Segment Start: EXTRACTED MATERIAL

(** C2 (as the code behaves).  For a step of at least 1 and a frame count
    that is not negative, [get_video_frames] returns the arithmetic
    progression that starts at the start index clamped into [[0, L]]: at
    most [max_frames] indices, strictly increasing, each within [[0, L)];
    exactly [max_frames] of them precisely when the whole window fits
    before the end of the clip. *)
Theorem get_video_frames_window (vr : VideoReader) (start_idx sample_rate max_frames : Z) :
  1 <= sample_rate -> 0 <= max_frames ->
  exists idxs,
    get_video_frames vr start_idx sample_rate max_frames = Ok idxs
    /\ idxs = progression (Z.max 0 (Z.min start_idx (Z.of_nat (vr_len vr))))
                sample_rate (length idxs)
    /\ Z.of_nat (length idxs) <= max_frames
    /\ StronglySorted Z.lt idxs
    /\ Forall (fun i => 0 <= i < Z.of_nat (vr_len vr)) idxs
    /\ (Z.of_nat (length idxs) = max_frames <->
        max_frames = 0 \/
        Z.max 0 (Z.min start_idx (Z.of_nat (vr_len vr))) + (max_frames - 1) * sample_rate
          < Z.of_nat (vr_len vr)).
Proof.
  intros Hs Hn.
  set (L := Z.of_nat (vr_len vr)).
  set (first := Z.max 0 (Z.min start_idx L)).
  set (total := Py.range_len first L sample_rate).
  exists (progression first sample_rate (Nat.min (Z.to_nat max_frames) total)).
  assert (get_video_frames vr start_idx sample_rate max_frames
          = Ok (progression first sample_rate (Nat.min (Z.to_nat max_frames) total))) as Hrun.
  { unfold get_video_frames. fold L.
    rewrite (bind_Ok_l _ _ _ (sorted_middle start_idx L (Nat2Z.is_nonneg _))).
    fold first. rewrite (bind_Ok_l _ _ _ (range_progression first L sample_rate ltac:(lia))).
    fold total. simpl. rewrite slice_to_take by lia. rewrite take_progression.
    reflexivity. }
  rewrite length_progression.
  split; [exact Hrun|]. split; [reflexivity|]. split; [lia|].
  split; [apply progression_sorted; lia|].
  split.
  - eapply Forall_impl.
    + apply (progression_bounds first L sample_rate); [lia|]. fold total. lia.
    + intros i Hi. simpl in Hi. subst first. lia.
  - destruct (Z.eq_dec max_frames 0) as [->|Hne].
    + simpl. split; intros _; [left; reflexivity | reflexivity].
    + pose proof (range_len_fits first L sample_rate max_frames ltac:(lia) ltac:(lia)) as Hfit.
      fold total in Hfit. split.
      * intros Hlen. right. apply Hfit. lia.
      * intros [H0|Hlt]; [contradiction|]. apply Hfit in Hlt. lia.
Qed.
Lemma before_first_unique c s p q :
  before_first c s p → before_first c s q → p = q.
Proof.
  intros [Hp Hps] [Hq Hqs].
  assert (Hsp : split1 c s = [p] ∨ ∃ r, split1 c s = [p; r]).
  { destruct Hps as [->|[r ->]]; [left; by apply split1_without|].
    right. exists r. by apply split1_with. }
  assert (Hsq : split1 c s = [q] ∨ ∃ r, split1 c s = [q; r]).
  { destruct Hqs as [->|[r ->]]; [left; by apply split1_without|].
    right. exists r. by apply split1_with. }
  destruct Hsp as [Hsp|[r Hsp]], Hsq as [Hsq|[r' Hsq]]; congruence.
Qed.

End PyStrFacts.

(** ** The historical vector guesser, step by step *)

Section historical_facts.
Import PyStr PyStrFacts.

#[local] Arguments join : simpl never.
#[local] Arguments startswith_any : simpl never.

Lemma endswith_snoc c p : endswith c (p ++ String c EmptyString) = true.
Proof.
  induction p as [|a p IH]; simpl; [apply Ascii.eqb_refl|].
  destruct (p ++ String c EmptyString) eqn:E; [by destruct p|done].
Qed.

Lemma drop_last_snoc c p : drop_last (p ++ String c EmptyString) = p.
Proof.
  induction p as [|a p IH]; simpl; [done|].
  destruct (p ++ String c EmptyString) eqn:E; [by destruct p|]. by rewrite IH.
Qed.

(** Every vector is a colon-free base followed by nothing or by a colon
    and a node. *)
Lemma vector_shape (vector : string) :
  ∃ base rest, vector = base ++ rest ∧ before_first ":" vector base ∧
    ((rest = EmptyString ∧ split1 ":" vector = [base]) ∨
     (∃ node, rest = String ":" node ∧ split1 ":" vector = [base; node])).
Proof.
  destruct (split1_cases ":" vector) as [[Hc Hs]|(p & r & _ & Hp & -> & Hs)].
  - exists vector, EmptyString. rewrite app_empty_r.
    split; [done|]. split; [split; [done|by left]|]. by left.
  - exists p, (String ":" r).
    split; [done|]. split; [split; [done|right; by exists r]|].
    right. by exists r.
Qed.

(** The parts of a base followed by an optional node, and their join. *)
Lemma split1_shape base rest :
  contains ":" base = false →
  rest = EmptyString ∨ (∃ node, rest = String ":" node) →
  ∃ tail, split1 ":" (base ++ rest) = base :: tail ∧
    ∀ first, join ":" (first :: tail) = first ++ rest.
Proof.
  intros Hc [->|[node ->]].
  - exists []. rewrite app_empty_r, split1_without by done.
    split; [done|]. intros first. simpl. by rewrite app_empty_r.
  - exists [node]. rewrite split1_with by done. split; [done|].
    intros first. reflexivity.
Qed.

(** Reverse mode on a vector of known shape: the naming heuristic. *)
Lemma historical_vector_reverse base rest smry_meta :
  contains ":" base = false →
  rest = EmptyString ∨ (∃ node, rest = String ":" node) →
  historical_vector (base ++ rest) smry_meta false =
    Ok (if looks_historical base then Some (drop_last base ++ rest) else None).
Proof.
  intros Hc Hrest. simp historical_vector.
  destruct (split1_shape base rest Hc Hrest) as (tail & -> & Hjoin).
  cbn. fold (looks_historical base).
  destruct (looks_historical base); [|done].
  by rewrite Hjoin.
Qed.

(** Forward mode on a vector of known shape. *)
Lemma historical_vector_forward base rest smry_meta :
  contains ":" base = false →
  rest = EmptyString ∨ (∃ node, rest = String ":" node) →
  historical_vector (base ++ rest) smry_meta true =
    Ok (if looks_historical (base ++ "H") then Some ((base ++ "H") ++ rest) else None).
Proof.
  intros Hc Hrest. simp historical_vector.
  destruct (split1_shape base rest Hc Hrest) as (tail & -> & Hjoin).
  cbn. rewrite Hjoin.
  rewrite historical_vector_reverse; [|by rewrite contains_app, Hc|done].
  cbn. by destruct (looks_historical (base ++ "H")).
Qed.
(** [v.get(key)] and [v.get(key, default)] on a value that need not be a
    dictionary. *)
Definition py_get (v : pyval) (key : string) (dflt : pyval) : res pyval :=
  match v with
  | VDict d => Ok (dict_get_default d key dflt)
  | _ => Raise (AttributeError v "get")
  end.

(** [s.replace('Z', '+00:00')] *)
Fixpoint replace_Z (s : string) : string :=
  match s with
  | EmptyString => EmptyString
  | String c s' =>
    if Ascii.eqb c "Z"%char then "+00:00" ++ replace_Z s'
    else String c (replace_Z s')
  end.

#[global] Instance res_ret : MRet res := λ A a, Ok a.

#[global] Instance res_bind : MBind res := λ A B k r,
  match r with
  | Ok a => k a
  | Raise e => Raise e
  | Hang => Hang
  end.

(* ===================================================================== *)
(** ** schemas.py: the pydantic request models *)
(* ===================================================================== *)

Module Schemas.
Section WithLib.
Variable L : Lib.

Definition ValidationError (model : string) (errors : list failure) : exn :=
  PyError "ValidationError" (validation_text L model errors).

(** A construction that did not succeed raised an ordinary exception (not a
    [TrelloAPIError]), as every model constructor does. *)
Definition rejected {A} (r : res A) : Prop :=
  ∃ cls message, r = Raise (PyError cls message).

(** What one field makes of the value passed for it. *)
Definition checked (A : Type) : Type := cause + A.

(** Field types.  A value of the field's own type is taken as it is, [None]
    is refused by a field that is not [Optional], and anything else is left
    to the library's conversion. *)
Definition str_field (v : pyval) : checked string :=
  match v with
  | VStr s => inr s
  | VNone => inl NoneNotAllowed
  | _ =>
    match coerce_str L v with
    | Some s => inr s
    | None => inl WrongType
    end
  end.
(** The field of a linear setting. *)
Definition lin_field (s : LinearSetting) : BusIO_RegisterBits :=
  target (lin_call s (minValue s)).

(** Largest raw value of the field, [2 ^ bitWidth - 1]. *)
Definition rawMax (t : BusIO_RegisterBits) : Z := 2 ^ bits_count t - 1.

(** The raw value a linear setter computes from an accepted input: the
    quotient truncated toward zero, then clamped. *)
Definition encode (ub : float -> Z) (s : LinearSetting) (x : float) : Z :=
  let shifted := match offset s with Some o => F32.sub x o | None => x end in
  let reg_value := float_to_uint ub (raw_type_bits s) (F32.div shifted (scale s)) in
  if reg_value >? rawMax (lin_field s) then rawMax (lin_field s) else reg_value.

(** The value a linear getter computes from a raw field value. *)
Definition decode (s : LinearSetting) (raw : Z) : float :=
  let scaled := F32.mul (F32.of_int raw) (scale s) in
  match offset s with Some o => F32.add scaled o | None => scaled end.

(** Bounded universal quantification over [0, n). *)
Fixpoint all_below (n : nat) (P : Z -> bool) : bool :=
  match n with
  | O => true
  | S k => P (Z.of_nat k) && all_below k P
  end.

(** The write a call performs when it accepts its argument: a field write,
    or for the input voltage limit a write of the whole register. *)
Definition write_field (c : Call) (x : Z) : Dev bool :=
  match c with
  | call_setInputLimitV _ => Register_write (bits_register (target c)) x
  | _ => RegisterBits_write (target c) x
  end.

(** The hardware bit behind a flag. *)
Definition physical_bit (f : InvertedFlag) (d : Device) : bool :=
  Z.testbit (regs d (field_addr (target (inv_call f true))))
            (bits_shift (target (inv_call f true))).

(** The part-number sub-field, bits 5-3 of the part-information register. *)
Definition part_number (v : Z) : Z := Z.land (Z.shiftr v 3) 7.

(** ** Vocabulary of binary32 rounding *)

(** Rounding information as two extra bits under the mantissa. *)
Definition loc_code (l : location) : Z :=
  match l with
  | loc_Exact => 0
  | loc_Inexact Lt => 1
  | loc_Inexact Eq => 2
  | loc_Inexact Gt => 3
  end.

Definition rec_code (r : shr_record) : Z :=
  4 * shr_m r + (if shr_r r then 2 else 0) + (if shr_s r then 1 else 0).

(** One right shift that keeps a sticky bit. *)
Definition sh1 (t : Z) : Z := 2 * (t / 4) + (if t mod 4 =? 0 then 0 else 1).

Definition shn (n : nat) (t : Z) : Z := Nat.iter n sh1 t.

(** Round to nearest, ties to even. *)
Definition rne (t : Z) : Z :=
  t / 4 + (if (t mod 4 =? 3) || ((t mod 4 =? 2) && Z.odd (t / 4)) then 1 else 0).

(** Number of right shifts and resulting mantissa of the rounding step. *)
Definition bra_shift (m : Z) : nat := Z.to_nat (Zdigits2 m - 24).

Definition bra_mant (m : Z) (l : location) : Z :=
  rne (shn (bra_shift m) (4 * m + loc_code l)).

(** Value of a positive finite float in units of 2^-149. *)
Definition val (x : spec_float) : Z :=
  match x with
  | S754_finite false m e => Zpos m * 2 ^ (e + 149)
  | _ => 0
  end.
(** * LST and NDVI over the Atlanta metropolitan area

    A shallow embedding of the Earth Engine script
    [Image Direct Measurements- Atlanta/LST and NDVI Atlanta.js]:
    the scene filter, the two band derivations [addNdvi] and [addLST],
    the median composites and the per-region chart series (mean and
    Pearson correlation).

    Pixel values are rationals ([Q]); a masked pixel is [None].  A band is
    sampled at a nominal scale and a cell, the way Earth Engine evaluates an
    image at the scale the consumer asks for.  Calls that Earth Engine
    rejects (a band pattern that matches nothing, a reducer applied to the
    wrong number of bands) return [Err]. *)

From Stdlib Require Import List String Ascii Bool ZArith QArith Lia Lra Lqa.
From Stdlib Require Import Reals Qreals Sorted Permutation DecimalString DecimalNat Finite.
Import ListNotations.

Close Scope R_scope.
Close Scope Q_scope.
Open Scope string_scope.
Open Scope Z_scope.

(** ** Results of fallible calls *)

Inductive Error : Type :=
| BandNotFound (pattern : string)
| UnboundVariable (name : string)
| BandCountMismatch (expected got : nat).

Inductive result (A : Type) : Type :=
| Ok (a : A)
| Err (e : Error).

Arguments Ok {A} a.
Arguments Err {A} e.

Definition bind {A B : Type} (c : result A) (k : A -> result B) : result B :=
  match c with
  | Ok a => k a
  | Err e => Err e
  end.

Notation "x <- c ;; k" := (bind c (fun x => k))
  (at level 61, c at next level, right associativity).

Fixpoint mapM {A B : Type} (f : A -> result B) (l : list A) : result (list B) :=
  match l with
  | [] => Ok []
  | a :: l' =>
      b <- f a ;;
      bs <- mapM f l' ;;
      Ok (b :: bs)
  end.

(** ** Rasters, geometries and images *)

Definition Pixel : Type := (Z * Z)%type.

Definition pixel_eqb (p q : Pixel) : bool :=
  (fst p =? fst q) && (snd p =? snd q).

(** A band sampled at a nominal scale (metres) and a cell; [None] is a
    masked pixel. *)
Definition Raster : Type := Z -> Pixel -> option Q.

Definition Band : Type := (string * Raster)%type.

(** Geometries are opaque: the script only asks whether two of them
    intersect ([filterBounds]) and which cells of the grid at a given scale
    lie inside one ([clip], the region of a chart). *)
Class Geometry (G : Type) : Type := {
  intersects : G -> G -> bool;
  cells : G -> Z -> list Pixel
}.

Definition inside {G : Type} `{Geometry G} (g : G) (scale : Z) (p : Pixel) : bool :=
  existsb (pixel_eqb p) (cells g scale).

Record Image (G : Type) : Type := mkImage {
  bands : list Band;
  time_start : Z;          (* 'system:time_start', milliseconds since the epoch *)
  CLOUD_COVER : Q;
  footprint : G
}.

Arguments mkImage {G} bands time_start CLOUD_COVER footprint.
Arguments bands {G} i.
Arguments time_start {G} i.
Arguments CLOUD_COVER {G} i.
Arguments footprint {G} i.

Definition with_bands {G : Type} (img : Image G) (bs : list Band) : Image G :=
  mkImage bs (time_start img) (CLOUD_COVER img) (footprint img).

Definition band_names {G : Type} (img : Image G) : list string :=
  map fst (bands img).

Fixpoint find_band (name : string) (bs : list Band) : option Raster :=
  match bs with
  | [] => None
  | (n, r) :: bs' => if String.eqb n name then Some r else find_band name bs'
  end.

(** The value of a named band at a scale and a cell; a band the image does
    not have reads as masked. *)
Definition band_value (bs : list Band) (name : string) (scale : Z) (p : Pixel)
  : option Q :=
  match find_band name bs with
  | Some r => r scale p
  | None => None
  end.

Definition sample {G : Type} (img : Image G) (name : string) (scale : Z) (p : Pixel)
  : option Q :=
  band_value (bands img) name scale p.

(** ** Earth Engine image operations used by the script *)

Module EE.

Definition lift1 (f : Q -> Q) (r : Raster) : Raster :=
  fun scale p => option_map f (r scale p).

Segment End: EXTRACTED MATERIAL

→ **WHAT TO DO**
Only one span of lines is wanted: the line with "time_start CLOUD_COVER footprint." and every line after it to the end of the entries, output exactly.

→ **TASK RESULT**
Arguments mkImage {G} bands time_start CLOUD_COVER footprint.
Arguments bands {G} i.
Arguments time_start {G} i.
Arguments CLOUD_COVER {G} i.
Arguments footprint {G} i.

Definition with_bands {G : Type} (img : Image G) (bs : list Band) : Image G :=
  mkImage bs (time_start img) (CLOUD_COVER img) (footprint img).

Definition band_names {G : Type} (img : Image G) : list string :=
  map fst (bands img).

Fixpoint find_band (name : string) (bs : list Band) : option Raster :=
  match bs with
  | [] => None
  | (n, r) :: bs' => if String.eqb n name then Some r else find_band name bs'
  end.

(** The value of a named band at a scale and a cell; a band the image does
    not have reads as masked. *)
Definition band_value (bs : list Band) (name : string) (scale : Z) (p : Pixel)
  : option Q :=
  match find_band name bs with
  | Some r => r scale p
  | None => None
  end.

Definition sample {G : Type} (img : Image G) (name : string) (scale : Z) (p : Pixel)
  : option Q :=
  band_value (bands img) name scale p.

(** ** Earth Engine image operations used by the script *)

Module EE.

Definition lift1 (f : Q -> Q) (r : Raster) : Raster :=
  fun scale p => option_map f (r scale p).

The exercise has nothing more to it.